* Required action *
The answer must consist of every record below, transcribed exactly.

* Task inputs *
☆ ☆ ☆
(** X4: the ranking leaves a list of findings unchanged exactly when the
    findings already come in order of severity rank (Critical, High, Medium,
    Low, then every other severity); ranking twice is ranking once. *)
Theorem rank_findings_fixed_points (ranked : list (string * bug)) :
  (rank_findings ranked = ranked <->
   Sorted (fun a b => severity_rank (fst a) <= severity_rank (fst b)) ranked) /\
  rank_findings (rank_findings ranked) = rank_findings ranked.
Proof.
  unfold rank_findings. split; [split |].
  - intros E. rewrite <- E. apply sorted_by_key_sorted.
  - apply sorted_by_key_id.
  - apply sorted_by_key_id, sorted_by_key_sorted.
Qed.

(** ** Where the walks find their nodes *)

Lemma first_identifier_spec cs v :
  first_identifier cs = Some v <->
  exists pre post, cs = pre ++ v :: post /\ node_type v = "identifier" /\
                   (forall c, In c pre -> node_type c <> "identifier").
Proof.
  induction cs as [|c cs IH]; simpl.
  - split; [discriminate |]. intros (pre & post & E & _). destruct pre; discriminate.
  - destruct (String.eqb_spec (node_type c) "identifier") as [Hc | Hc]; split.
    + intros H; inversion H; subst. exists [], cs. simpl. auto.
    + intros ([|p pre] & post & E & Hv & Hpre); simpl in E; inversion E; subst;
        [reflexivity |].
      exfalso. apply (Hpre p); [left; reflexivity | exact Hc].
    + intros H. apply IH in H as (pre & post & E & Hv & Hpre).
      exists (c :: pre), post. subst. split; [reflexivity |]. split; [exact Hv |].
      intros d [<- | Hd]; [exact Hc | apply Hpre, Hd].
    + intros ([|p pre] & post & E & Hv & Hpre); simpl in E; inversion E; subst;
        [contradiction |].
      apply IH. exists pre, post. split; [reflexivity |]. split; [exact Hv |].
      intros d Hd. apply Hpre. right. exact Hd.
Qed.

Lemma last_identifier_spec cs v :
  first_identifier (rev cs) = Some v <->
  exists pre post, cs = pre ++ v :: post /\ node_type v = "identifier" /\
                   (forall c, In c post -> node_type c <> "identifier").
Proof.
  rewrite first_identifier_spec. split.
  - intros (pre & post & E & Hv & Hpre). exists (rev post), (rev pre).
    split; [| split; [exact Hv | intros c Hc; apply Hpre, in_rev, Hc]].
    rewrite <- (rev_involutive cs), E, rev_app_distr. simpl. rewrite <- app_assoc. reflexivity.
  - intros (pre & post & E & Hv & Hpost). exists (rev post), (rev pre).
    split; [| split; [exact Hv | intros c Hc; apply Hpost, in_rev, Hc]].
    rewrite E, rev_app_distr. simpl. rewrite <- app_assoc. reflexivity.
Qed.

Lemma first_identifier_app l1 l2 :
  first_identifier (l1 ++ l2) =
  match first_identifier l1 with Some x => Some x | None => first_identifier l2 end.
Proof.
  induction l1 as [|c l1 IH]; simpl; [reflexivity |].
  destruct (String.eqb (node_type c) "identifier"); [reflexivity | exact IH].
Qed.

Lemma scan_assignment_fold cs h v :
  fold_left (fun acc c =>
               let '(has_none, var_node) := acc in
               if String.eqb (node_type c) "none" then (true, var_node)
               else if String.eqb (node_type c) "identifier" then (has_none, Some c)
               else (has_none, var_node)) cs (h, v) =
  (h || existsb (fun c => String.eqb (node_type c) "none") cs,
   match first_identifier (rev cs) with Some x => Some x | None => v end).
Proof.
  revert h v. induction cs as [|c cs IH]; intros h v; simpl.
  - rewrite orb_false_r. reflexivity.
  - rewrite first_identifier_app. simpl.
    destruct (String.eqb_spec (node_type c) "none") as [Hn | Hn].
    + rewrite IH, Hn. simpl. rewrite orb_true_r. f_equal.
      destruct (first_identifier (rev cs)); reflexivity.
    + apply String.eqb_neq in Hn. rewrite ?Hn.
      destruct (String.eqb (node_type c) "identifier"); rewrite IH; simpl; rewrite ?Hn;
        destruct (first_identifier (rev cs)); reflexivity.
Qed.

Lemma scan_assignment_spec cs :
  scan_assignment cs =
  (existsb (fun c => String.eqb (node_type c) "none") cs, first_identifier (rev cs)).
Proof.
  unfold scan_assignment. rewrite scan_assignment_fold. simpl.
  destruct (first_identifier (rev cs)); reflexivity.
Qed.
☆ ☆ ☆
* Answer *
(** X4: the ranking leaves a list of findings unchanged exactly when the
    findings already come in order of severity rank (Critical, High, Medium,
    Low, then every other severity); ranking twice is ranking once. *)
Theorem rank_findings_fixed_points (ranked : list (string * bug)) :
  (rank_findings ranked = ranked <->
   Sorted (fun a b => severity_rank (fst a) <= severity_rank (fst b)) ranked) /\
  rank_findings (rank_findings ranked) = rank_findings ranked.
Proof.
  unfold rank_findings. split; [split |].
  - intros E. rewrite <- E. apply sorted_by_key_sorted.
  - apply sorted_by_key_id.
  - apply sorted_by_key_id, sorted_by_key_sorted.
Qed.

(** ** Where the walks find their nodes *)

Lemma first_identifier_spec cs v :
  first_identifier cs = Some v <->
  exists pre post, cs = pre ++ v :: post /\ node_type v = "identifier" /\
                   (forall c, In c pre -> node_type c <> "identifier").
Proof.
  induction cs as [|c cs IH]; simpl.
  - split; [discriminate |]. intros (pre & post & E & _). destruct pre; discriminate.
  - destruct (String.eqb_spec (node_type c) "identifier") as [Hc | Hc]; split.
    + intros H; inversion H; subst. exists [], cs. simpl. auto.
    + intros ([|p pre] & post & E & Hv & Hpre); simpl in E; inversion E; subst;
        [reflexivity |].
      exfalso. apply (Hpre p); [left; reflexivity | exact Hc].
    + intros H. apply IH in H as (pre & post & E & Hv & Hpre).
      exists (c :: pre), post. subst. split; [reflexivity |]. split; [exact Hv |].
      intros d [<- | Hd]; [exact Hc | apply Hpre, Hd].
    + intros ([|p pre] & post & E & Hv & Hpre); simpl in E; inversion E; subst;
        [contradiction |].
      apply IH. exists pre, post. split; [reflexivity |]. split; [exact Hv |].
      intros d Hd. apply Hpre. right. exact Hd.
Qed.

Lemma last_identifier_spec cs v :
  first_identifier (rev cs) = Some v <->
  exists pre post, cs = pre ++ v :: post /\ node_type v = "identifier" /\
                   (forall c, In c post -> node_type c <> "identifier").
Proof.
  rewrite first_identifier_spec. split.
  - intros (pre & post & E & Hv & Hpre). exists (rev post), (rev pre).
    split; [| split; [exact Hv | intros c Hc; apply Hpre, in_rev, Hc]].
    rewrite <- (rev_involutive cs), E, rev_app_distr. simpl. rewrite <- app_assoc. reflexivity.
  - intros (pre & post & E & Hv & Hpost). exists (rev post), (rev pre).
    split; [| split; [exact Hv | intros c Hc; apply Hpost, in_rev, Hc]].
    rewrite E, rev_app_distr. simpl. rewrite <- app_assoc. reflexivity.
Qed.

Lemma first_identifier_app l1 l2 :
  first_identifier (l1 ++ l2) =
  match first_identifier l1 with Some x => Some x | None => first_identifier l2 end.
Proof.
  induction l1 as [|c l1 IH]; simpl; [reflexivity |].
  destruct (String.eqb (node_type c) "identifier"); [reflexivity | exact IH].
Qed.

Lemma scan_assignment_fold cs h v :
  fold_left (fun acc c =>
               let '(has_none, var_node) := acc in
               if String.eqb (node_type c) "none" then (true, var_node)
               else if String.eqb (node_type c) "identifier" then (has_none, Some c)
               else (has_none, var_node)) cs (h, v) =
  (h || existsb (fun c => String.eqb (node_type c) "none") cs,
   match first_identifier (rev cs) with Some x => Some x | None => v end).
Proof.
  revert h v. induction cs as [|c cs IH]; intros h v; simpl.
  - rewrite orb_false_r. reflexivity.
  - rewrite first_identifier_app. simpl.
    destruct (String.eqb_spec (node_type c) "none") as [Hn | Hn].
    + rewrite IH, Hn. simpl. rewrite orb_true_r. f_equal.
      destruct (first_identifier (rev cs)); reflexivity.
    + apply String.eqb_neq in Hn. rewrite ?Hn.
      destruct (String.eqb (node_type c) "identifier"); rewrite IH; simpl; rewrite ?Hn;
        destruct (first_identifier (rev cs)); reflexivity.
Qed.

Lemma scan_assignment_spec cs :
  scan_assignment cs =
  (existsb (fun c => String.eqb (node_type c) "none") cs, first_identifier (rev cs)).
Proof.
  unfold scan_assignment. rewrite scan_assignment_fold. simpl.
  destruct (first_identifier (rev cs)); reflexivity.
Qed.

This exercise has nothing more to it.